Have you ever wondered how a blog is born? The story behind this blog begins with my interest in stepping back from the CMS world, primarily Drupal, to discover the joys of static site generation. The journey begins in earnest at the 2016 DLF Forum: Milwaukee on the eve of the United States’ 2016 national election, when all the buzz that wasn’t political, was about building static web sites, and Jekyll.

A few weeks after the DLF Forum this server was born, thanks to the my colleagues in the Grinnell College (GC) Libraries, and Grinnell’s Information Technology Services (ITS) department. JekyllDev was its name, and Jelkyll development was its intended purpose. Life and work quickly got in the way of interests, as they are apt to do, and JekyllDev subsequently sat idle for nearly 2 years. During that span my work offered opportunities to learn about ‘DevOps’ technologies like Ansible, Vagrant, Docker, and ultimately Docksal.

I was introduced to Docksal at a Drupal conference in the Fall of 2018, and immediately looked for ways to inform my local development work with it. About the same time there was renewed interest in creation of a static site associated with a project destined to appear in the Humanities and Social Studies Complex, the HSSC, at Grinnell College. I wondered if Docksal could help me, and others at GC, with development of a Jekyll site? It could, but along the way I discovered that Docksal already had a pre-built ’template’ for spinning up development sites in Hugo. So I started to play with that…Hugo sites created using Docksal. It’s an absolutely awesome development workflow!
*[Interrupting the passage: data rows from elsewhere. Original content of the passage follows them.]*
(** * ToSpeech backend: job orchestration, model residency and signed links

    A shallow embedding of the parts of [Backend/main.py] and
    [Backend/tasks.py] that implement the signed artifact gateway, the
    single-slot model cache, the worker task and the cancel / status
    endpoints, followed by the properties established about them.

    Conventions of the embedding.
    - A Python [str] is a [string]; each character is a code point below
      256, and a character is ASCII when its code is below 128.
    - A Python [int] is a [Z]; [bytes] are lists of [Z] in [0, 256).
    - A reading of the clock ([datetime.utcnow().timestamp()]) is a [Z]
      counting microseconds, the resolution of [datetime]; adding
      [timedelta(minutes=60)] adds 3600 seconds to it.
    - Audio samples are rationals ([Q]): the arithmetic of the PCM
      conversion is the exact one, without rounding, NaN or infinities.
    - Calls into libraries (torch, transformers, celery, redis, the file
      system, the database) are answered by an environment record; each
      answer is a value or a raised exception. *)

From Stdlib Require Import ZArith QArith Qround Qabs Qminmax Lia Lqa Bool Ascii
  String Sorted.
From stdpp Require Import base tactics option list strings pretty gmap.

Local Open Scope string_scope.
Local Open Scope Z_scope.
Local Open Scope list_scope.

(** ** Python strings *)

Definition truthy (s : string) : bool :=
  match s with EmptyString => false | String _ _ => true end.

Definition str_of_int (n : Z) : string := pretty n.

(** [s.startswith(p)]. *)
Fixpoint startswith (s p : string) {struct p} : bool :=
  match p with
  | EmptyString => true
  | String a p' =>
      match s with
      | EmptyString => false
      | String b s' => Ascii.eqb a b && startswith s' p'
      end
  end.

(** [s.endswith(p)]. *)
Definition endswith (s p : string) : bool :=
  startswith (String.rev s) (String.rev p).

(** [needle in hay] for strings. *)
Fixpoint contains (needle hay : string) : bool :=
  startswith hay needle ||
  match hay with
  | EmptyString => false
  | String _ rest => contains needle rest
  end.
(** * Aquitari knowledge graph: feedback mutator, diagnosis engine, auto-linker

    A shallow embedding of the three Python modules that share
    [brain_graph.json]:

    - [redis_feedback_graph_updater.py]  (module [Updater]),
    - [logic.py], on top of a NetworkX [DiGraph]  (modules [NetworkX], [Logic]),
    - [graph_auto_linker.py]  (module [AutoLinker]).

    The Python code works on the values [json.load] returns, so the data
    model is the JSON value itself ([Py.json]); Python's dynamic failures
    ([KeyError], [TypeError], ...) are results of the primitives, and the
    in-place mutation of the [graph] dictionary is explicit state passing:
    every statement that can raise says which graph is left behind.

    Conventions.  JSON numbers are integers.  A string is the sequence of
    its characters, each a code point below 256.  What the code prints or
    logs is left out, except the failures [apply_feedback] reports; a
    [print] whose f-string can raise is kept as the subscript that raises.
    The libraries are modelled by what they return: NetworkX by its
    dictionaries of nodes and successors, scikit-learn and
    sentence-transformers by the outcome of the threshold test of each
    pair, the webhook by the outcome of each call, [json.loads] and [repr]
    by functions the definitions take as arguments.

    The definitions come first (the program, then the vocabulary of the
    statements in [Spec]); the properties follow, module by module. *)

From Stdlib Require Import String Ascii List ZArith Bool Arith Lia.
From Stdlib Require Import DecimalString Relations.
Import ListNotations.
Open Scope string_scope.
Open Scope list_scope.

Set Warnings "-register-all".

(* ================================================================== *)
(** * Python values and primitives *)
(* ================================================================== *)

Module Py.

(** What [json.load] produces.  A [dict] is kept as an association list in
    insertion order; numbers are the integers (no field the graph code
    interprets is a float). *)
Inductive json : Type :=
| JNull
| JBool (b : bool)
| JNum (z : Z)
| JStr (s : string)
| JArr (items : list json)
| JObj (fields : list (string * json)).

Inductive exn : Type :=
| KeyError
| TypeError
| AttributeError
| ValueError
| FileNotFoundError
| JSONDecodeError.

Inductive result (A : Type) : Type :=
| Ok (a : A)
| Raise (e : exn).

Arguments Ok {A} a.
Arguments Raise {A} e.

Definition bind {A B} (r : result A) (k : A -> result B) : result B :=
  match r with
  | Ok a => k a
  | Raise e => Raise e
  end.

Declare Scope py_scope.
Delimit Scope py_scope with py.
Notation "x <- r ;; k" := (bind r (fun x => k))
  (at level 61, r at next level, right associativity) : py_scope.
Open Scope py_scope.

(** ** Dictionaries *)

Fixpoint lookup {A} (k : string) (d : list (string * A)) : option A :=
  match d with
  | [] => None
  | (k', v) :: d' => if String.eqb k k' then Some v else lookup k d'
  end.

(** [d[k] = v]: an existing key keeps its position, a new one goes last. *)
Fixpoint dict_set {A} (d : list (string * A)) (k : string) (v : A)
  : list (string * A) :=
  match d with
  | [] => [(k, v)]
  | (k', v') :: d' =>
      if String.eqb k k' then (k', v) :: d' else (k', v') :: dict_set d' k v
  end.

(** [d.update(other)] *)
Definition dict_update {A} (d other : list (string * A)) : list (string * A) :=
  fold_left (fun acc kv => dict_set acc (fst kv) (snd kv)) other d.

(** ** Equality ([==]) on JSON values

    [None] equals only [None]; [bool] and [int] compare as numbers
    ([True == 1]); lists compare element-wise; dictionaries compare as
    mappings, whatever the order of their keys. *)
Section All2.

Context {A : Type} (f : A -> A -> bool).

(** Same length, and [f] holds of the items position by position. *)
Fixpoint all2 (l1 l2 : list A) : bool :=
  match l1, l2 with
  | [], [] => true
  | x :: l1', y :: l2' => f x y && all2 l1' l2'
  | _, _ => false
  end.

End All2.

Fixpoint py_eq (a b : json) {struct a} : bool :=
  match a, b with
  | JNull, JNull => true
  | JBool x, JBool y => Bool.eqb x y
  | JBool x, JNum y => Z.eqb (Z.b2z x) y
  | JNum x, JBool y => Z.eqb x (Z.b2z y)
  | JNum x, JNum y => Z.eqb x y
  | JStr x, JStr y => String.eqb x y
  | JArr l1, JArr l2 => all2 py_eq l1 l2
  | JObj d1, JObj d2 =>
      Nat.eqb (length d1) (length d2) &&
      forallb (fun kv => match lookup (fst kv) d2 with
                         | Some v' => py_eq (snd kv) v'
                         | None => false
                         end) d1
  | _, _ => false
  end.

(** A value [json.load] can return: no dictionary holds a key twice. *)
Fixpoint distinct (keys : list string) : bool :=
  match keys with
  | [] => true
  | k :: rest => negb (existsb (String.eqb k) rest) && distinct rest
  end.

Fixpoint well_formed (v : json) : bool :=
  match v with
  | JArr l => forallb well_formed l
  | JObj d =>
      distinct (map fst d) && forallb (fun kv => well_formed (snd kv)) d
  | _ => true
  end.

(** [x in l] for a list [l]: [any(x is e or x == e for e in l)]. *)
Definition py_in (x : json) (l : list json) : bool :=
  existsb (py_eq x) l.

(** ** Subscript, [.get], [in], iteration *)

(** [v[k]] with a string key. *)
Definition getitem (v : json) (k : string) : result json :=
  match v with
  | JObj d =>
      match lookup k d with
      | Some x => Ok x
      | None => Raise KeyError
      end
  | _ => Raise TypeError
  end.

(** [v.get(k, dflt)] *)
Definition get_default (v : json) (k : string) (dflt : json) : result json :=
  match v with
  | JObj d =>
      match lookup k d with
      | Some x => Ok x
      | None => Ok dflt
      end
  | _ => Raise AttributeError
  end.
(** An element the callback throws on ends the whole request, valid
    neighbours included: a [null] element cannot be destructured, and a
    [functionName] object with a [toString] member of its own has no
    key. *)
Example apiBatch_aborted :
  apiBatch MockData.data
    (JArray
       [ queryObject (mkBatchQuery "getEntity" (getEntityParams author "auth_001"));
         JNull ])
  = Thrown (TypeError
      "Cannot destructure property 'functionName' of 'query' as it is null.") /\
  apiBatch MockData.data
    (JArray
       [ queryObject (mkBatchQuery "getEntity" (getEntityParams author "auth_001"));
         JObject [("functionName", JObject [("toString", JNull)])] ])
  = Thrown (TypeError "Cannot convert object to primitive value") /\
  apiBatch MockData.data (JObject [])
  = Returned (BatchRejected 400 "queries must be an array").
Proof. repeat split; vm_compute; reflexivity. Qed.

(* ================================================================== *)
(** * Introspection *)
(* ================================================================== *)

(** A field wrapped in [.optional()] accepts [undefined], whatever it
    wraps; the plain kinds do not. *)
Lemma isOptional_ZodOptional (inner : ZodType) (description : option string) :
  isOptional (ZodOptional inner description) = true.
Proof. reflexivity. Qed.

Lemma isOptional_plain (fieldSchema : ZodType) :
  markedOptional fieldSchema = false -> givenDefault fieldSchema = false ->
  isOptional fieldSchema = false.
Proof. destruct fieldSchema; simpl; intros; try discriminate; reflexivity. Qed.

Lemma zodToJsonSchema_object (shape : list (string * ZodType))
    (description : option string) :
  zodToJsonSchema (ZodObject shape description)
  = let required :=
      map fst (filter (fun entry => negb (isOptional (snd entry))) shape) in
    SchemaObject
      (map (fun entry => (fst entry, zodToJsonSchema (snd entry))) shape)
      (match required with [] => None | _ => Some required end).
Proof. reflexivity. Qed.

(** In the rendering of any object schema, a key is listed as required
    exactly when its schema rejects [undefined]. *)
Lemma zodToJsonSchema_required (shape : list (string * ZodType))
    (description : option string) (key : string) :
  In key (requiredOf (zodToJsonSchema (ZodObject shape description))) <->
  exists fieldSchema, In (key, fieldSchema) shape /\ isOptional fieldSchema = false.
Proof.
  rewrite zodToJsonSchema_object.
  set (required := map fst (filter (fun entry => negb (isOptional (snd entry))) shape)).
  transitivity (In key required);
    [destruct required; simpl; tauto |].
  unfold required. rewrite in_map_iff. split.
  - intros ([k s] & <- & H). apply filter_In in H. destruct H as [Hin Hopt].
    exists s. split; [assumption |]. now apply negb_true_iff in Hopt.
  - intros (s & Hin & Hopt). exists (key, s). split; [reflexivity |].
    apply filter_In. split; [assumption |]. simpl. now rewrite Hopt.
Qed.
(** *** Scale factors of an image hand *)



(** C10.  With the pivot on the top edge there is nothing to divide by
    and the length factor is 1.0; for no pivot at all does the
    computation raise. *)
Theorem hand_scale_top_edge (radius hand_length hand_width : float) (pivot_y : Clock.num) :
  Clock.num_is_zero pivot_y = true ->
  Clock.hand_scale radius hand_length hand_width pivot_y
  = Some ((1.0 * hand_width)%float, 1.0%float)
  /\ forall other : Clock.num,
       is_Some (Clock.hand_scale radius hand_length hand_width other).
Proof.
  intros Hzero. split.
  - unfold Clock.hand_scale. rewrite (num_zero_not_positive pivot_y Hzero). reflexivity.
  - intros other. unfold Clock.hand_scale, Clock.float_div.
    destruct (Clock.num_positive other) eqn:Hpos; simpl; [ | eauto].
    rewrite (num_positive_nonzero other Hpos). simpl. eauto.
Qed.

(** A marker in the top row of the image. *)
Lemma hand_scale_top_edge_witness :
  Clock.hand_scale 100 0.5 2 (Clock.NInt 0) = Some ((1.0 * 2)%float, 1.0%float)
  /\ forall other : Clock.num, is_Some (Clock.hand_scale 100 0.5 2 other).
Proof.
  apply (hand_scale_top_edge 100 0.5 2 (Clock.NInt 0)). reflexivity.
Defined.

End ClockFacts.

(** ** The hand image cache *)

Module CacheFacts.
Import Py.

#[local] Open Scope string_scope.
#[local] Open Scope Z_scope.

Lemma cache_lookup_head (c : Clock.cache) k v k' :
  Clock.key_eq k k' = true -> Clock.cache_lookup ((k, v) :: c) k' = Some v.
Proof.
  intros Heq. unfold Clock.cache_lookup. cbn [List.find fst]. rewrite Heq. reflexivity.
Qed.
Using Docksal I was able to quickly spin up local copies of my work, including the blog you are reading now. But my workflow for pushing content to production was still lacking something. I wanted an efficient, Docker-based deployment strategy that would accommodate collaborative development and provide quick, automated builds. Fortunately, I stumbled upon the tremendous work of Juan Treminio, specifically his blog post titled Setting Up a Static Site with Hugo and Push to Deploy. It is exactly what I was looking for. ITS was kind enough to rename JekyllDev to something a bit more generic, namely static, and this server, static.grinnell.edu is the result.